Synthesis and Reactivity of New Transition Metal Complexes

Students

Faculty

Vagelos Professor of Energy Research

Project Summary

The work I did in the Goldberg lab is aimed at finding energy efficient routes for creating industrially relevant molecules from the materials found in natural gas and petroleum. These chemicals are used in the manufacturing of many important commodities, such as plastics, pharmaceuticals, and adhesives. The specific transformation of interest is the dehydrogenation of alkanes to olefins. Current industrial methods for generating olefins require high energy input. The Goldberg lab is interested in developing homogeneous catalysts to dehydrogenate alkanes in a more efficient and selective manner.

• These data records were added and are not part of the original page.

(** ** Positions in a stream *)

(** The stream after [n] of its items have been read. *)
Definition advance {A} (n : nat) (it : Stream A) : Stream A :=
  mkStream (skipn n (items it)) (raises it).

(** The item a field stream is about to produce. *)
Definition head_item (it : Stream Item) : Item :=
  hd (VNone, EmptyString) (items it).

(** How many items were read between two states of a stream. *)
Definition consumed {A} (before after : Stream A) : nat :=
  List.length (items before) - List.length (items after).

(** The length of the shortest of the primary stream and the field
    streams. *)
Definition min_length (cuts : list Cut) (field_iters : list (Stream Item))
    : nat :=
  fold_right (fun it n => Nat.min (List.length (items it)) n)
             (List.length cuts) field_iters.

(** The contract of [_randbelow]: the draw is below its bound. *)
Definition randbelow_in_range `{Random} : Prop :=
  forall (g : rng) (n : nat), 0 < n -> fst (randbelow g n) < n.

(** ** The claims that fail as stated *)

(** The fault scenario as stated: a shard whose manifest holds [a, b] and
    whose one field stream has a second item with another stem than [b]'s id
    yields one record and then raises the synchronization fault. *)
Definition fault_scenario_as_stated : Prop :=
  forall (w : World) (shard : Shard) (f : cut_map_fn) (cuts_path : Path)
         (a b : Cut) (field : string) (it : Stream Item)
         (first second : Item) (rest : list Item),
    Py.dict_get shard "cuts" = Some cuts_path ->
    manifest_cuts w cuts_path = [a; b] ->
    field_iters_of w shard = [(field, it)] ->
    items it = first :: second :: rest ->
    VStr (Pathlib.stem (snd second)) <> id b ->
    List.length (yielded (iter_shard w shard f)) = 1 /\
    outcome (iter_shard w shard f) = Raised AssertionError.

(** The lockstep walk as stated: when some field stream is shorter than
    the primary stream and the merge ends quietly, every stream has been
    advanced by exactly one item per record yielded. *)
Definition lockstep_as_stated : Prop :=
  forall (origin : Path) (f : cut_map_fn) (keys : list string)
         (cuts : list Cut) (field_iters : list (Stream Item)),
    List.length keys = List.length field_iters ->
    Forall (fun it => raises it = None) field_iters ->
    Exists (fun it => List.length (items it) < List.length cuts)
           field_iters ->
    let m := merge_loop origin f keys cuts None field_iters in
    outcome m = Finished ->
    consumed (stream_of cuts) (cuts_left m) = List.length (yielded m) /\
    Forall2 (fun it it' => consumed it it' = List.length (yielded m))
            field_iters (fields_left m).


(** ** Shard descriptors against the streams *)

(** [self.streams[field][shard_idx]], when both lookups succeed. *)
Definition location_at (streams : Py.dict (list Path)) (field : string)
    (shard_idx : nat) : option Path :=
  match Py.dict_get streams field with
  | Some locations => nth_error locations shard_idx
  | None => None
  end.

(** A shard descriptor that holds, for every field, the field's
    location of one and the same index. *)
Definition aligned (streams : Py.dict (list Path)) (shard_idx : nat)
    (shard : Shard) : Prop :=
  forall field, Py.dict_get shard field = location_at streams field shard_idx.
(** * Verification of the red-black tree of rozmar1n/RB-tree

    The repository holds two generations of [rb::Tree<T>]:
    - [source/rb_tree.hpp]: nodes linked through a per-tree sentinel
      [nil_]; ranks are computed with a recursive [subtree_size];
      this is the tree the command interpreter ([rb::run_cli]) drives.
    - the augmented tree: absent links are [nullptr], every node caches
      the size of its subtree, and an in-order iterator walks the parent
      links.

    Both are embedded as programs over an explicit heap
    ([gmap addr Node]); a failed assertion or a read through a dangling
    or null pointer is [None].  Loops carry a fuel argument; the public
    operations supply a fuel computed from the number of live nodes and
    the theorems show that this fuel always suffices. *)

From stdpp Require Import gmap list numbers strings pretty sorting.
From Stdlib Require Import ZArith Lia Ascii.

(** ** Shared vocabulary *)

Inductive Color := RED | BLACK.

Global Instance Color_eq_dec : EqDecision Color.
Proof. solve_decision. Defined.

Definition addr := positive.

(** A [NodeBase<T>*]. [None] is the absent link: the address of the
    sentinel [&nil_] in the sentinel tree, [nullptr] in the augmented
    tree. *)
Definition ptr := option addr.

Definition is_nil (p : ptr) : bool :=
  match p with None => true | Some _ => false end.

(** [size_t] arithmetic (64 bit, wraps) and [int] arithmetic (32 bit two's
    complement, as the compilers in use wrap it). *)
Definition SIZE_MAX : Z := 2 ^ 64 - 1.
Definition wrap_size (z : Z) : Z := z mod 2 ^ 64.
Definition wrap_int (z : Z) : Z := (z + 2 ^ 31) mod 2 ^ 32 - 2 ^ 31.
Definition INT_MIN : Z := - 2 ^ 31.
Definition INT_MAX : Z := 2 ^ 31 - 1.

Definition assert (b : bool) : option unit := if b then Some tt else None.

(** [Tree::Direction] of the augmented tree; the sentinel tree spells the
    two directions out in [rotate_left]/[rotate_right] and
    [erase_fixup_left]/[erase_fixup_right]. *)
Inductive Direction := LEFT | RIGHT.

Global Instance Direction_eq_dec : EqDecision Direction.
Proof. solve_decision. Defined.

Definition opposite (dir : Direction) : Direction :=
  match dir with LEFT => RIGHT | RIGHT => LEFT end.

(** A sequence of calls of the two modifying operations. *)
Inductive Op := Insert (v : Z) | Erase (v : Z).

(** The values that a sequence of calls leaves in a tree which held the
    values [X]. *)
Fixpoint live (ops : list Op) (X : gset Z) : gset Z :=
  match ops with
  | [] => X
  | Insert v :: ops => live ops ({[v]} ∪ X)
  | Erase v :: ops => live ops (X ∖ {[v]})
  end.

(** [keys] lists, in increasing order, the values that [ops] leaves in a
    tree that was empty. *)
Definition keys_of (ops : list Op) (keys : list Z) : Prop :=
  StronglySorted Z.lt keys ∧ list_to_set keys = live ops ∅.

(** ** The sentinel tree: [source/rb_tree.hpp] *)

Module NilTree.

Record NodeBase := mkBase
  { color_ : Color; left_ : ptr; right_ : ptr; parent_ : ptr }.

Record Node := mkNode { base : NodeBase; value_ : Z }.

(** The members of [Tree<T>] together with the nodes it owns. *)
Record Tree := mkTree
  { nil_ : NodeBase; root_ : ptr; heap : gmap addr Node }.

Definition nil : ptr := None.

Definition load (s : Tree) (p : ptr) : option NodeBase :=
  match p with
  | None => Some (nil_ s)
  | Some a => base <$> heap s !! a
  end.

Definition store (p : ptr) (b : NodeBase) (s : Tree) : option Tree :=
  match p with
  | None => Some (mkTree b (root_ s) (heap s))
  | Some a =>
      n ← heap s !! a;
      Some (mkTree (nil_ s) (root_ s) (<[a := mkNode b (value_ n)]> (heap s)))
  end.

Definition color (s : Tree) (p : ptr) : option Color := color_ <$> load s p.
Definition left_child (s : Tree) (p : ptr) : option ptr := left_ <$> load s p.
Definition right_child (s : Tree) (p : ptr) : option ptr := right_ <$> load s p.
Definition parent (s : Tree) (p : ptr) : option ptr := parent_ <$> load s p.

Definition set_color (p : ptr) (c : Color) (s : Tree) : option Tree :=
  b ← load s p; store p (mkBase c (left_ b) (right_ b) (parent_ b)) s.
Definition set_left_child (p l : ptr) (s : Tree) : option Tree :=
  b ← load s p; store p (mkBase (color_ b) l (right_ b) (parent_ b)) s.
Definition set_right_child (p r : ptr) (s : Tree) : option Tree :=
  b ← load s p; store p (mkBase (color_ b) (left_ b) r (parent_ b)) s.
Definition set_parent (p q : ptr) (s : Tree) : option Tree :=
  b ← load s p; store p (mkBase (color_ b) (left_ b) (right_ b) q) s.

(** [as_node(p)->value()]: the sentinel is a bare [NodeBase] and has no
    value. *)
Definition value (s : Tree) (p : ptr) : option Z :=
  match p with
  | None => None
  | Some a => value_ <$> heap s !! a
  end.

Definition set_root (p : ptr) (s : Tree) : Tree :=
  mkTree (nil_ s) p (heap s).

Definition reset_nil_links (s : Tree) : Tree :=
  mkTree (mkBase BLACK nil nil nil) (root_ s) (heap s).
(** * wwwaxe: the tree-transformation pipeline

    A shallow embedding of [wwwaxe] (src/index.ts, bundled as
    dist/index.mjs): the passes over the tree that [parseDocument] returns,
    up to the tree handed to [render], the frontmatter block, and the
    passes over the serialized text.

    The DOM of domhandler is a mutable tree with parent and sibling
    pointers.  A pass is modelled by the function from the tree before it
    to the tree after it; where the code removes a node or puts its
    children in its place, the model returns the list of nodes that stands
    at the node's place in its parent's child list.  The link fields the
    chrome stripper writes are modelled where it writes them. *)

From Stdlib Require Import List Bool Arith NArith Lia.
From stdpp Require Import base option list gmap fin_maps countable.
Import ListNotations.

Set Warnings "-register-all".

(** ** Strings *)

(** A string of the program is a JavaScript string: a sequence of UTF-16
    code units.  A code unit is a number below 65536; a character outside
    the Basic Multilingual Plane takes two, a high and a low surrogate. *)
Inductive string : Set :=
| EmptyString
| String (c : N) (r : string).

Declare Scope string_scope.
Delimit Scope string_scope with string.
Bind Scope string_scope with string.

(** Reading and writing literals: the bytes of the source text are UTF-8. *)
Module Literal.

(** [CodePointsToString]: a code point above 65535 is written as a
    surrogate pair. *)
Fixpoint fromCodePoints (l : list N) : string :=
  match l with
  | [] => EmptyString
  | cp :: r =>
      if (cp <? 65536)%N then String cp (fromCodePoints r)
      else
        String (55296 + (cp - 65536) / 1024)%N
          (String (56320 + (cp - 65536) mod 1024)%N (fromCodePoints r))
  end.

Definition is_high_surrogate (c : N) : bool := ((55296 <=? c) && (c <=? 56319))%N.

Definition is_low_surrogate (c : N) : bool := ((56320 <=? c) && (c <=? 57343))%N.

(** [StringToCodePoints]: a high surrogate followed by a low one is one
    code point, any other code unit is a code point by itself. *)
Fixpoint codePoints (s : string) : list N :=
  match s with
  | EmptyString => []
  | String c r =>
      match r with
      | String d r' =>
          if is_high_surrogate c && is_low_surrogate d
          then (65536 + (c - 55296) * 1024 + (d - 56320))%N :: codePoints r'
          else c :: codePoints r
      | EmptyString => [c]
      end
  end.

Definition continuation (b : N) : bool := ((128 <=? b) && (b <=? 191))%N.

This summer I completed the synthesis of organometallic complexes with iridium and rhodium metal centers, with the goal of making new complexes that can productively break carbon-hydrogen bonds. These syntheses involved air free techniques requiring the use of an inert atmosphere glovebox and schlenk line manipulations. I purified the complexes produced by methods including column chromatography, recrystallization, sublimation, and filtration. I then used characterization techniques such as mass spectroscopy and nuclear magnetic resonance (NMR) spectroscopy.

This experience has given me the opportunity to participate in academic research. I have had my first encounter with inorganic chemistry which has motivated me to declare a chemistry major and take advantage of the skills I gained in lab in my future coursework.